Un texte reste inintéressant tant qu’il n’est pas corrélé « à son contenu conventionné », comme le dictionnaire ou la grammaire. Émetteur et récepteur doivent la même convention pour que le message soit transmis. Eco dit que « tout message postule une compétence grammaticale de la part du destinataire ». Cependant, même les définitions des mots rendent la compréhension totale inaccessible : « ce problème relève d’une part de l’infinité de l’interprétation […], d’autre part il renvoie à la thématique de l’implicitation […] et du rapport entre propriétés nécessaires, essentielles et accidentelles. »
En résumé, un texte est un « tissu de non-dit », c’est-à-dire qu’il « requiert des mouvements coopératifs actifs et conscients de la part du lecteur » à travers l’actualisation de son contenu. Eco pense que les auteurs laissent ces manquements pour deux raisons :
- « Un texte est un mécanisme paresseux (ou économique) qui vit sur la plus-value de sens qui y est introduite par le destinataire » ;
- « Au fur et à mesure qu’il passe de la fonction didactique à la fonction esthétique, un texte veut laisser au lecteur l’initiative interprétative ».
Umberto Eco termine : « un texte postule son destinataire comme condition sine qua non de sa propre capacité communicative concrète mais aussi de sa propre potentialité significatrice. »

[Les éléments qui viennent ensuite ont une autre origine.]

Lemma decode_varint_safe data pos : bytes_ok data -> 0 <= pos <= blen data -> exists r, decode_varint data pos = Some r /\
  forall v n, r = Some (v, n) -> 1 <= n <= 8 /\ pos + n <= blen data /\ 0 <= v < 2 ^ 62.
Proof.
  intros Hb Hp. unfold decode_varint. rewrite size_sub_ok by lia. cbn [mbind option_bind]. destruct (Z.eqb_spec (blen data - pos) 0) as [|Hne0]; [by eexists|]. destruct (rd_in_bounds data pos) as (b0 & E0); [lia|]. rewrite E0. cbn [mbind option_bind].
  pose proof (rd_byte _ _ _ Hb E0) as Rb. pose proof (varint_len b0 Rb) as Hn. cbn zeta in Hn. set (n := Z.shiftl 1 (Z.shiftr b0 6)) in *. destruct (Z.ltb_spec (blen data - pos) n); [by eexists|].
  destruct (rdn_in_bounds data (pos + 1) (n - 1)) as (t & Et); [lia..|]. rewrite Et. cbn [mbind option_bind]. eexists. split; [done|]. intros v n' [= <- <-]. split; [lia|]. split; [lia|].
  pose proof (rdn_spec _ _ _ _ Et) as (Lt & _). pose proof (rdn_bytes _ _ _ _ Hb Et) as Bt. pose proof (land_ones_mod b0 6 ltac:(lia)) as Em. change (2 ^ 6 - 1) with 63 in Em. pose proof (Z.mod_pos_bound b0 (2 ^ 6) ltac:(lia)) as Hm. rewrite Em. set (v := b0 mod 2 ^ 6) in *.
  assert (Hk : 64 * 256 ^ blen t <= 2 ^ 62) by (rewrite Lt; destruct Hn as [-> |[-> |[-> | ->]]]; cbn; lia). assert (0 < 256 ^ blen t) by (apply Z.pow_pos_nonneg; [lia|apply blen_nonneg]).
  rewrite varint_tail_value by (done || nia). pose proof (be_val_bound t Bt). nia.
Qed.

(** A connection id, and what follows it. *)
Lemma parse_cid_safe pkt pos : bytes_ok pkt -> 0 <= pos < blen pkt -> exists r, parse_cid pkt pos = Some r /\
  forall cid p, r = Some (cid, p) -> bytes_ok cid /\ blen cid <= 20 /\ pos + 1 <= p <= blen pkt.
Proof.
  intros Hb Hp. unfold parse_cid. destruct (rd_in_bounds pkt pos Hp) as (n & En). rewrite En. cbn [mbind option_bind]. rewrite size_sub_ok by lia. cbn [mbind option_bind]. pose proof (rd_byte _ _ _ Hb En). destruct (_ || _) eqn:Eg; [by eexists|]. bool_to_prop.
  destruct (rdn_in_bounds pkt (pos + 1) n) as (cid & Ec); [lia..|]. rewrite Ec. cbn [mbind option_bind]. eexists. split; [done|]. intros c p [= <- <-]. pose proof (rdn_spec _ _ _ _ Ec) as (Lc & _). split; [by eapply rdn_bytes|]. lia.
Qed.

Lemma be32_of_safe pkt pos : 0 <= pos -> pos + 4 <= blen pkt -> exists v, be32_of pkt pos = Some v.
Proof. intros. unfold be32_of. destruct (rdn_in_bounds pkt pos 4) as (b & ->); [lia..|]. by eexists. Qed.

Lemma parse_initial_tail_safe pkt pos : bytes_ok pkt -> 0 <= pos <= blen pkt -> exists r, parse_initial_tail pkt pos = Some r /\
  forall pn e, r = Some (pn, e) -> pos <= pn /\ pn + 17 <= e <= blen pkt.
Proof.
  intros Hb Hp. unfold parse_initial_tail, QUIC_AEAD_TAG_LEN. destruct (decode_varint_safe pkt pos Hb Hp) as (t & Et & Ht). rewrite Et. cbn [mbind option_bind]. destruct t as [[token n]|]; [|by eexists]. destruct (Ht _ _ eq_refl) as (Hn & Hpn & Hv).
  rewrite size_sub_ok by lia. cbn [mbind option_bind]. destruct (Z.ltb_spec (blen pkt - (pos + n)) token); [by eexists|]. destruct (decode_varint_safe pkt (pos + n + token) Hb) as (l & El & Hl); [lia|]. rewrite El. cbn [mbind option_bind].
  destruct l as [[plen m]|]; [|by eexists]. destruct (Hl _ _ eq_refl) as (Hm & Hpm & Hw). rewrite size_sub_ok by lia. cbn [mbind option_bind]. destruct (_ || _) eqn:Eg; [by eexists|]. bool_to_prop. eexists. split; [done|]. intros pn e [= <- <-]. lia.
Qed.

Definition header_ok (pkt : list Z) (h : initial_header_t) : Prop :=
  (ih_version h = QUIC_V1 \/ ih_version h = QUIC_V2) /\ bytes_ok (ih_dcid h) /\ blen (ih_dcid h) <= 20 /\ bytes_ok (ih_scid h) /\ blen (ih_scid h) <= 20 /\ 7 <= pn_offset h /\ pn_offset h + 17 <= packet_end h <= blen pkt.

Lemma parse_initial_header_safe pkt : bytes_ok pkt -> exists r, parse_initial_header pkt = Some r /\ forall h, r = ParseOk h -> header_ok pkt h.
Proof.
  intros Hb. unfold parse_initial_header. destruct (Z.ltb_spec (blen pkt) 7); [by eexists|]. destruct (rd_in_bounds pkt 0) as (b0 & E0); [lia|]. rewrite E0. cbn [mbind option_bind]. destruct (negb _); [by eexists|].
  destruct (be32_of_safe pkt 1) as (version & Ev); [lia|lia|]. rewrite Ev. cbn [mbind option_bind]. destruct (negb _ && negb _) eqn:Ever; [by eexists|]. destruct (negb (is_initial _ _)); [by eexists|].
  destruct (parse_cid_safe pkt 5 Hb) as (d & Ed & Hd); [lia|]. rewrite Ed. cbn [mbind option_bind]. destruct d as [[dcid pos]|]; [|by eexists]. destruct (Hd _ _ eq_refl) as (Bd & Ld & Hp). destruct (Z.leb_spec (blen pkt) pos); [by eexists|].
  destruct (parse_cid_safe pkt pos Hb) as (sc & Es & Hs); [lia|]. rewrite Es. cbn [mbind option_bind]. destruct sc as [[scid pos']|]; [|by eexists]. destruct (Hs _ _ eq_refl) as (Bs & Ls & Hp').
  destruct (parse_initial_tail_safe pkt pos' Hb) as (t & Et & Ht); [lia|]. rewrite Et. cbn [mbind option_bind]. destruct t as [[pn e]|]; [|by eexists]. destruct (Ht _ _ eq_refl) as (Hpn & He). eexists. split; [done|]. intros h [= <-].
  unfold header_ok. cbn [ih_version ih_dcid ih_scid pn_offset packet_end]. split_and!; try done; lia.
Qed.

3.2 Comment le texte prévoit le lecteur
Eco rappelle que « la compétence du destinataire n’est pas nécessairement celle de l’émetteur » ; autrement dit, les codes de l’émetteur et du destinataire ne sont pas forcément les mêmes. D’ailleurs le code est « plus souvent un système complexe de systèmes de règles » : on ne peut pas le comprendre simplement en parlant de sa dimension linguistique, puisque plusieurs systèmes de signes se complètent l’un l’autre (comme avec le non-verbal à l’oral). Ainsi, « générer un texte signifie mettre en œuvre une stratégie dont font partie les prévisions des mouvements de l’autre ». C’est pourquoi l’auteur doit faire un calcul de probabilités.
L’auteur doit prévoir un « Lecteur Modèle » qui soit « capable de coopérer à l’actualisation textuelle de la façon dont lui, l’auteur, le pensait et capable aussi d’agir interprétativement comme lui a agi générativement », ou plus simplement : « il doit assumer que l’ensemble des compétences auquel il se réfère est le même que celui auquel se réfère son lecteur. » Pour cela, plusieurs moyens existent :
- Une langue ;
- Un type d’encyclopédie (une référence à un autre texte) ;
- Un patrimoine lexical et stylistique donné ;
- Des signaux de genre pour sélectionner une audience ;
- Un champ géographique
Toutefois, « l’auteur présuppose la compétence de son Lecteur Modèle et en même temps il l’institue. » C’est pourquoi il faut agir sur le texte pour construire ledit Lecteur Modèle : le texte contribue à produire la compétence.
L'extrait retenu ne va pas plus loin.